The proposed settlement has two goals. One would funnel $42 million to a special panel of retired players, who would in turn give the money to groups that would help players with everything from medical screening and career transition advice to housing and health and dental coverage.
Sitting in the downtown Minneapolis office of his lawyer, former NFL player Irv Cross began crying as he described the now-destitute former players that the settlement would aid. "I get emotionally tied up in this thing," said Cross, who retired in 1969 after playing for the Los Angeles Rams and Philadelphia Eagles. He was a longtime a co-anchor for CBS' "NFL Today" show and the athletic director at Macalester College in St. Paul.

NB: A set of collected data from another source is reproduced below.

Definition with_app (w : World) (st : State) : World :=
  mkWorld st (intervals w) (next_handle w) (requests w).

Definition send (w : World) (r : Api.Request) : World :=
  mkWorld (app w) (intervals w) (next_handle w) (requests w ++ [r]).

(** [if (pollIntervalRef.current) { clearInterval(pollIntervalRef.current);
    pollIntervalRef.current = null }] *)
Definition clear_poll_interval (w : World) : World :=
  match pollIntervalRef (app w) with
  | Some h =>
      mkWorld (mkState (results (app w)) (loading (app w)) (error (app w))
                 (progress (app w)) None)
        (delete h (intervals w)) (next_handle w) (requests w)
  | None => w
  end.

Definition setResults (r : option Results) (w : World) : World :=
  with_app w (mkState r (loading (app w)) (error (app w)) (progress (app w))
                (pollIntervalRef (app w))).

Definition setLoading (b : bool) (w : World) : World :=
  with_app w (mkState (results (app w)) b (error (app w)) (progress (app w))
                (pollIntervalRef (app w))).

Definition setError (e : option string) (w : World) : World :=
  with_app w (mkState (results (app w)) (loading (app w)) e (progress (app w))
                (pollIntervalRef (app w))).

Definition setProgress (f : Progress -> Progress) (w : World) : World :=
  with_app w (mkState (results (app w)) (loading (app w)) (error (app w))
                (f (progress (app w))) (pollIntervalRef (app w))).

(** [pollIntervalRef.current = setInterval(poll, 3000)] for the [poll] of
    job [jobId]. *)
Definition set_poll_interval (jobId : string) (w : World) : World :=
  let h := next_handle w in
  mkWorld (mkState (results (app w)) (loading (app w)) (error (app w))
             (progress (app w)) (Some h))
    (<[h := jobId]> (intervals w)) (Pos.succ h) (requests w).

(** How the awaited [getProcessStatus] ends. *)
Inductive Outcome :=
| Resolved (st : Api.StatusData)
| Rejected.

(** [poll] up to its [await]: the status request goes out. *)
Definition poll_call (jobId : string) (w : World) : World :=
  send w (Api.request (Api.getProcessStatus jobId)).

(** [poll] from its [await] on. *)
Definition poll_resume (o : Outcome) (w : World) : World :=
  match o with
  | Resolved st =>
      let w :=
        setProgress (fun _ =>
          mkProgress (Js.number_or (Api.current_sheet st) 0)
                     (Js.number_or (Api.total_sheets st) 0)
                     (Js.string_or (Api.status st) "unknown")) w in
      match Api.status st with
      | Some s =>
          if String.eqb s "completed" then
            let w := clear_poll_interval w in
            let w :=
              match Api.result st with
              | Some r => setResults (Some r) w
              | None => w
              end in
            setLoading false w
          else if String.eqb s "error" then
            let w := clear_poll_interval w in
            let w := setError (Some (Js.string_or (Api.error st) "Processing failed")) w in
            setLoading false w
          else w
      | None => w
      end
  | Rejected =>
      let w := clear_poll_interval w in
      let w := setError (Some "Lost connection to processing job") w in
      setLoading false w
  end.

(** [handleFileUpload] up to its [await]: the hooks are reset and the start
    request goes out. *)
Definition handleFileUpload_call (file : File) (w : World) : World :=
  let w := setLoading true w in
  let w := setError None w in
  let w := setResults None w in
  let w := setProgress (fun _ => mkProgress 0 0 "starting") w in
  send w (Api.request (Api.startProcessJob file)).

(** [handleFileUpload] after [startProcessJob] has resolved: only [job_id]
    is taken from what it returned; the timer is started and the first
    poll fired. *)
Definition handleFileUpload_resume (file : File) (resp : Api.Response Api.StartData)
    (w : World) : World :=
  let jobId := Api.job_id (Api.returns (Api.startProcessJob file) resp) in
  let w := setProgress (fun prev =>
             mkProgress (currentSheet prev) (totalSheets prev) "running") w in
  let w := set_poll_interval jobId w in
  poll_call jobId w.

(** [handleFileUpload] after [startProcessJob] has thrown [err]. *)
Definition handleFileUpload_catch (message : option string) (w : World) : World :=
  let w := setError (Some (Js.string_or message "Failed to start processing job")) w in
  setLoading false w.

(** What happens to the component after it has been rendered: a call of
    [handleFileUpload], the end of an awaited request, or a timer firing. *)
Inductive Event :=
| Submit (file : File)
| StartResolved (file : File) (resp : Api.Response Api.StartData)
| StartRejected (message : option string)
| Tick (h : positive)
| StatusSettled (jobId : string) (o : Outcome).

Definition step (w : World) (e : Event) : World :=
  match e with
  | Submit file => handleFileUpload_call file w
  | StartResolved file resp => handleFileUpload_resume file resp w
  | StartRejected message => handleFileUpload_catch message w
  | Tick h =>
      match intervals w !! h with
      | Some jobId => poll_call jobId w
      | None => w
      end
  | StatusSettled _ o => poll_resume o w
  end.

Definition run (w : World) (es : list Event) : World := fold_left step es w.

(** What [App] renders below the upload zone. *)
Record View := mkView {
  view_loading : bool;
  view_sheets : option (Q * Q);
  view_error : option string;
  view_results : option Results
}.

Definition render (st : State) : View :=
  mkView (loading st)
    (if loading st && Js.gt (totalSheets (progress st)) 0
     then Some (currentSheet (progress st), totalSheets (progress st)) else None)
    (if Js.truthy_string (error st) then error st else None)
    (if loading st then None else results st).

(** The status polls for one job among the requests sent. *)
Definition is_poll_of (jobId : string) (r : Api.Request) : bool :=
  match r, Api.request (Api.getProcessStatus jobId) with
  | Api.Get url, Api.Get url' => String.eqb url url'
  | _, _ => false
  end.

The settlement's second goal would have the NFL help create and promote licensing agreements for former players — a move that could help market throwback jerseys with the players' names on them. As part of the settlement, the NFL has agreed to help promote apparel for at least 100 retired players. In addition, if an advertiser used game footage that had 20 identifiable players, all of them under the settlement would split the money.